The number of workers in layoff in Germany (short-time work) fell to 3.7 million in September, a reduction of one million compared to the 4.7 million that were in that situation in August, according to estimates released this Tuesday by the Ifo institute in Munich.
The reduction has been consistent since May, when 6.7 million Germans were covered. Even so, the federal government decided, two weeks ago, to allow the extension of this mechanism, usually available for a maximum of 12 months, up to 24 months, thus extending this support to workers and companies until the end of 2021.
“The number of part-time workers has been falling consistently. However, the proportion of employees in this situation in the industry remains particularly high ”, points out Sebastian Link, labor market specialist at Ifo.
In this sector, it is estimated that there are still 1.47 million to receive short-time work allowance, name of the benefit provided by the State, which in the German case increases as the worker stays longer in this part-time situation. These 1.47 million workers represent 21% of the labor force in German industry.
In services, there will still be 1.23 million people in the same regime. They represent 12% of workers in these sectors.
In trade, there will still be 406 thousand people, estimates the Ifo. They are 6% of the workforce. In construction, there are only 5,000, or 1%.
In the remaining sectors, all together, there are over 622 thousand people in layoff, making up another 5% of the workforce in these areas.
The German Minister of Labor and Social Affairs, Hubertus Heil (of the SPD), refutes the criticisms that have arisen because the government has allowed a longer duration of the layoff , including companies that, in the short or medium term, will be unfeasible. The official says that the critics are “theorists who speak from the academic rooms”, challenging them “to enter the world of business”.
“We are experiencing the deepest economic crisis in our history,” says Heil. Not all jobs can be kept due to the magnitude of the crisis, he added. “But we are going to fight for all jobs. And the crisis will not end on January 1, 2021. So we need this extension.”
Companies will also be supported with all social contributions due per employee in layoff, which will be reimbursed by the Federal Employment Agency by mid-2021.
The added cost for 2021 is five billion euros, estimates Berlin. This decision is accompanied by an “incentive to innovation”, to motivate companies and workers to reinvent products, services, methods and careers.
This is one of the criticisms of the OECD that, through the voice of chief economist Laurence Boone, had pointed to the risk that this extension of support would inhibit companies from making structural changes.
Boone recommends the Dutch model, which makes it easier for workers to obtain qualifications while working part-time. And he argues that only companies committed to structural changes and a more digital and environmentally sustainable future should be supported in this second phase.

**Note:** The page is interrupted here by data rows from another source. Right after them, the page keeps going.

(* ===== verification/Prelude.v ===== *)
(** * Verification of the server and concurrency programs of learning_cpp

    The repository is a collection of C++ programs. This development models
    those with logic of their own and proves what makes them correct. Each file
    below is one component; the ones after it may use it.

    ** The parts and how they correspond to the sources

    - [Prelude] (this file): bytes, machine integers with their wrap-around,
      decimal numerals, C strings, lists, the tactics [bool_crush] and [by_bytes].

    The HTTP server, [boost/http_server]:
    - [HttpParser]: [request_parser.cpp], the parser of twenty states, one
      function per byte ([consume], in two halves [consume_line] and
      [consume_headers]), [parse] over a buffer and [parse_chunks] over the
      buffers a connection reads. [headers.back()] of an empty vector is [None].
    - [HttpGrammar]: the wire format of a request as data ([wire_request]), its
      printed form and its meaning, which is what the parser is checked against.
    - [HttpReply]: [reply.cpp] and [mime_types.cpp]; also the reader of a
      response, which says what a client makes of the bytes sent.
    - [HttpHandler]: [request_handler.cpp], [url_decode] with the stream
      extraction it is made of, the path checks, the 512-byte read loop. The
      file system is a parameter.
    - [HttpServer]: [connection.cpp], [connection_manager.cpp], [server.cpp].
      The class [RequestHandler] is what the server needs of a handler; the
      handler of [HttpHandler] is an instance. An event is a completion by the
      system or a handler run by [io_context::run].

    The advertising server, [ad_system]:
    - [Server3]: [server3/], the second copy of the parser with a three-valued
      verdict, the handler with a core worker, connections without a manager,
      handlers on the strands of a thread pool. The class [CoreWork] is
      [CoreWorkInterface]; its handler is another instance of [RequestHandler],
      and the connections are proved against the invariant of [HttpServer].
    - [EncodeConvert]: [common/encode_convert.cpp] and [CharConvertTool]: the two
      character set tests, the conversion with its buffer sizes, [UrlDecode].
      [iconv] is a parameter.
    - [AdSystem]: [common/globalHelper.cpp], [globalConfig.hpp],
      [serverWork.cpp], [serverframe.cpp]: ini files, splitting of requests, the
      worker, the start of the service. What the regular expressions find,
      [lexical_cast] and [boost::split] are parameters.

    - [HttpClient]: [server3/client], the asynchronous and the synchronous client,
      and both put together with the two servers.

    The other programs:
    - [InvertTable]: [invert/invert.hpp] and [invertCreator.cpp], the inverted
      index in memory and in its two files, byte by byte.
    - [InvertTable2]: [invert_table/], the second index, grouped by its first
      id, its creator and the table in memory; it reads and writes the same
      kind of files and shares the lemmas of [InvertTable] on them.
    - [ProduceConsume]: the four programs of [produce_consume/], one ring buffer
      and four arrangements of threads, as a step relation on whole critical
      sections, with notification and spurious wake-ups.
    - [LruCache]: [c++11/LRUCache.cpp], a list of nodes and a map of iterators.
    - [SmartPointers]: [c++11/01.smartPointer.cpp] and [02], counted and unique
      pointers, and the singletons of [Singleton/] and [ad_system/common].
    - [Exp]: [exp_*/exp.h] and [exp.cpp], a configuration of typed flags and
      its getters.
    - [WrapIO]: [Linux_Net/Reactor/wrap.c], the wrapped system calls.
    - [Reactor]: [Linux_Net/Reactor/02_epoll_loop.c], an echo server on epoll,
      whose callbacks, table and kernel state change together.
    - [EchoServer]: [boost/1.*.cpp] and [boost/async_tcp_echo_server.cpp]. The
      class [Allocator] is what a session needs of its handler memory; both
      programs are instances.
    - [AsioServers]: [boost/daytime3], [6] and [7], [boost/5...fork_daemon.cpp] and
      [process_per_connection.cpp]: what handlers keep alive, how a process becomes
      a daemon, and an echo server that forks.
    - [AsioSamples]: the timers ([time3], [4], [5]), the counted buffer ([2...]), the
      blocking echo programs and the synchronous daytime programs of [boost/].
    - [Chat], [ChatClient]: [boost/3.chat_message.hpp], [3.chat_server.cpp],
      [3.chat_client.cpp], the handlers of both programs and, as ghost fields,
      what went over each connection.
    - [ThreadPool]: the five C++ pools of [zl_threadpool], which differ in five
      points, the fields of [kind]; one of them is what becomes of null tasks.
    - [PoolFutures]: the futures of these pools, the tasks that are left over when
      they are destroyed, their sizes, and null tasks.
    - [SimplePool]: [01_simple_threadPool/threadPool.cpp], intrusive lists on a
      memory of cells, workers that free themselves and an owner that walks
      their list without the mutex.
    - [CPool]: [02_thread_pool/threadpool.c], a bounded ring of tasks with callers
      that wait for room, a thread that grows and shrinks the pool, and memory
      that is freed under the threads that use it; which arguments are blocks of
      [malloc] is a parameter, and freeing another one, or one twice, is undefined.
    - [FileCopy]: [file_cp/mult_thread_cp.c] and [mult_process_cp.c], a file
      copied by several threads, with a progress bar, or by several processes.
    - [Philosophers]: [philosopher_thread.c] and [philosopher_process.c], the dining
      philosophers, as a step relation.
    - [Tools]: [test/endianconv.c], [test/htons_is_big.c], [ipConvert.cpp] and
      [c_shell.c], byte order, addresses and the output of a command.
    - [Multiplex]: [Linux_Net/concurrent/moreIO_concurrent], the servers on select,
      poll and epoll ([server.c] of the three folders).
    - [NetServers]: [server.cpp] of [Linux_Net/02], [03] and [04], the C++ servers on
      select, poll and epoll, and what a buffer shared by their clients holds.
    - [NetClients]: [client.cpp] of [Linux_Net/02] and [03], both programs of
      [TCP_Server], and the keyboard loop of [01].
    - [EpollClient]: [client.cpp] of [Linux_Net/04], and, as a step relation on what is
      registered and ready on both sides, its dialogue with the server of [NetServers].
    - [SimpleReactor]: [Linux_Net/Reactor/01_simple_reactor.c], the first echo server
      on epoll, with callbacks and a buffer for each client.
    - [EdgeTrigger]: [Linux_Net/concurrent/moreIO_concurrent/epoll_ET_LT], two ways
      to read what [epoll_wait] reports once.
    - [ConcurrentServers]: [server.c] of [mult_process_concurrent] and
      [mult_thread_concurrent], a process or a thread for each connection.
    - [LineClients]: the C clients of [Linux_Net/concurrent], and [domain_socket] and
      [UDP] of [Linux_Net/TCP_Server]. The class [LineServer] is what a client needs
      of a server; six servers are instances.
    - [LibeventHttp]: [libevent/http-server.c] and [libevent/HTTP_SERVER/main.cpp],
      two servers on libevent, with what they acquire and release.
    - [Ipc]: [ipc/], processes that share a pipe, a named pipe, memory or a semaphore.
    - [StlString]: [stl/String.cpp], a class that owns an array of characters, on a
      memory in which objects alias, and [stl/StringSplit.cpp].
    - [TryLock]: [stl_16_4.cpp] to [stl_16_8.cpp] of [stl/], threads on a mutex, with a
      check of their code.
    - [StlSamples]: [stl_1.11.cpp] and [stl_16_3.cpp], copying lines, thread handles.
    - [ForkSamples]: the folder [linux...], orphans, zombies and a daemon.
    - [SysSamples]: [test_environ.c], [test_va_start.c], [madvise-test.c] of [test/],
      [readAndMmapTest.cpp] and [cpu_load.cpp].

    ** What the theorems show

    - Grammars and encodings: [parse_good_iff], [parse_chunks_concat],
      [parsers_agree], [version_exact_iff] (requests); [handle_request_roundtrip]
      (responses read back exactly); [url_decode_spec]; [charset_tests];
      [trim_spec], [exp_load_print], [exp_typed] (configurations); [ip_roundtrip],
      [intrev_involutive] (integers and addresses).
    - Functional behaviour: [handle_request_spec], [service_answers] (from the
      bytes of a request to the bytes of the answer of the worker),
      [client_server] (from the path a client asks for to what it prints),
      [session_prints] (from the keyboard through the server to the screen),
      [line_session] and [concurrent_clients] (the same for six pairs of programs),
      [udp_session] (with datagrams that are lost), [words_printed] (words printed by
      the server whatever its buffer holds), [poll_client_copies],
      [clients_read] (what it prints when the stream breaks off),
      [create_answers], [load_answers], [creator2_answers], [load2_answers],
      [lru_refines], [string_refines], [string_split].
    - Safety: [opened_paths_safe] (no file outside the document root),
      [parse_chunks_concat] (the parser has no undefined behaviour),
      [convert_safe_iff], [shutdown_safe_iff], [destroy_uaf_iff], [command_output],
      [callback_safe] (one answer, nothing leaked, no file outside the root),
      [httpd_handler_safe_iff], [served_docroot].
    - System calls that do part of the work: [writen_readn], [Readline_fgets],
      [reactor_echo], [reactor_idle], [echo_server].
    - Files and times: [copies_lines], [read_file_made], [spt_init_contiguous],
      [cpu_load_times].
    - Memory: [counted_pointers] (counts, no dangling pointer, no leak without a
      circle), [unique_pointers].
    - Copying: [thread_copy] (every interleaving), [process_copy] (exactly which
      bytes are lost).
    - Concurrency, for every interleaving: [responses_correct],
      [connections_tracked], [shutdown_terminates], [server3_correct],
      [produce_consume_terminates], [chat_delivers],
      [chat_end_to_end], [pool_runs_tasks], [pool_shutdown], [futures_settled],
      [simple_pool_correct], [simple_pool_stops], [cpool_correct], [cpool_fixed],
      [cpool_shutdown], [process_philosophers], [thread_philosophers],
      [process_server] (no zombies and no descriptor left open), [thread_server],
      [timers_count] (two handlers on a strand), [refcounted_server],
      [singleton_once] (one object whatever the number of threads),
      [checked_threads] (code that never misuses a mutex), [fork_samples],
      [daytime_servers], [daemon_ready], [process_per_connection], [pipe_complete], [fifo_lines], [shm_shown], [sem_set].
    - Event loops: [select_server], [poll_server] (every client that is ready is
      served in each round, whatever happened before), [select_server5],
      [epoll_replies], [epoll_alone] (which text a client sees or gets),
      [simple_reactor_echo]; [edge_lag] and [noblock_prints] (what is left unread).
    - Defects: [recreate_answers_iff] (an inverted table created twice),
      [load2_answers] (the cache of the second table is never filled),
      [version_exact_iff] (overflow of a version number), [convert_safe_iff]
      (two bytes past a heap block), [charset_tests] (an untested byte, and lead bytes
      that no UTF-8 has),
      [trim_spec] (a text of one character is lost), [exp_load_print] (the
      header after the section default), [Readline_fgets] (its length for a full
      buffer), [shutdown_safe_iff] (a lost wake-up in three of the pools),
      [destroy_uaf_iff] (freed memory read), the examples of [CPool] (a pool
      freed under its threads, a task nobody takes, a join that never returns,
      arguments freed that must not be), [null_strands] (null tasks end the workers),
      [large_files] (offsets that overflow),
      [select_server] (a descriptor too large for the set), [reads_again] and
      [closes_twice] (an index used twice), [string_refines] (null strings, a string
      appended to itself, lost arrays), [split_forever], [select_server5] (at most
      five clients ever), [poll_serves_stdin] (every client is lost),
      [epoll_replies] (clients get each other's bytes), [full_table] (the server stops
      accepting), [unchecked_unlock] and [adopted_once] (a mutex unlocked by a thread
      that does not hold it), [daemond_overruns], [typed_ahead] (a line not sent), [edge_lag] (writer and reader wait for each other). The lemmas [decoders_agree] (a
      read past the end, for a trailing percent sign) and [null_worker_iff] say
      two more.

    ** Conventions, fuel and bounds

    A byte is an [ascii], a string or buffer a list of them; [schar] and [uchar]
    are its values as the (signed) [char] and the [unsigned char] of the
    platform. [int] and [size_t] are [Z] with [int32] and [size_t] applied where
    the code may wrap. [None] is undefined behaviour or an absent value, as each
    definition says; where it is undefined behaviour a theorem says when it
    happens. Recursions with fuel are given more than they can use: one unit per
    byte of input ([read_all], [isGBK], [lines_of], [frames]) or per system call
    still scripted ([WrapIO]), which their specifications prove to be enough, and
    one per bit for decimal digits.

    Threads are interleaved at the points where the code lets another thread in:
    critical sections, handlers and strands are single steps. Ghost fields
    (received, sent, posted, submitted, ...) record history and no operation
    reads them.

    ** What is not modelled

    Boost.Asio, Boost.Regex, iconv, the kernel and the file system appear through
    what is documented of them. Logging and sleeping are left out, and so is
    console output unless a component says what a program prints. Threads see one
    order of writes; where the language leaves an overlap undefined, [undefined] says so.
    Where the platform settles what the language does not, the platform is followed: an
    [int] that overflows wraps ([push_digit]) unless a definition says that it is
    undefined ([fill_args], [EpollClient]), and the address of the first element of an
    empty vector, of which no byte is used, is defined ([writeInvert]). A write to a connection that the client
    has reset, which can kill a process by SIGPIPE, is modelled in [NetClients] and
    [LineClients] and left out in [Multiplex]; the allocations of libevent succeed.
    The remaining programs are demonstrations of library calls, tests, copies of
    modelled files and of libevent, or generated files. *)
From stdpp Require Export base list strings gmap sets relations sorting.
From Stdlib Require Export Ascii ZArith Lia.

German GDP contracted 9.7% in the second quarter of 2020, the biggest drop in 50 years in the period that corresponded to the most drastic containment measures. However, some estimates point to a rapid recovery in the third quarter, which ends now in September. In an optimistic scenario, there is a growth of 6.6% in the third quarter.
In terms of infections, Germany has registered an increase in new cases, like other European countries. Chancellor Angela Merkel is concerned. He admits that, at the current rate of 2000 new cases per day, the country may reach 19,200 new cases daily around Christmas, as he admitted on Monday, during a meeting in which the evolution of the pandemic was analyzed.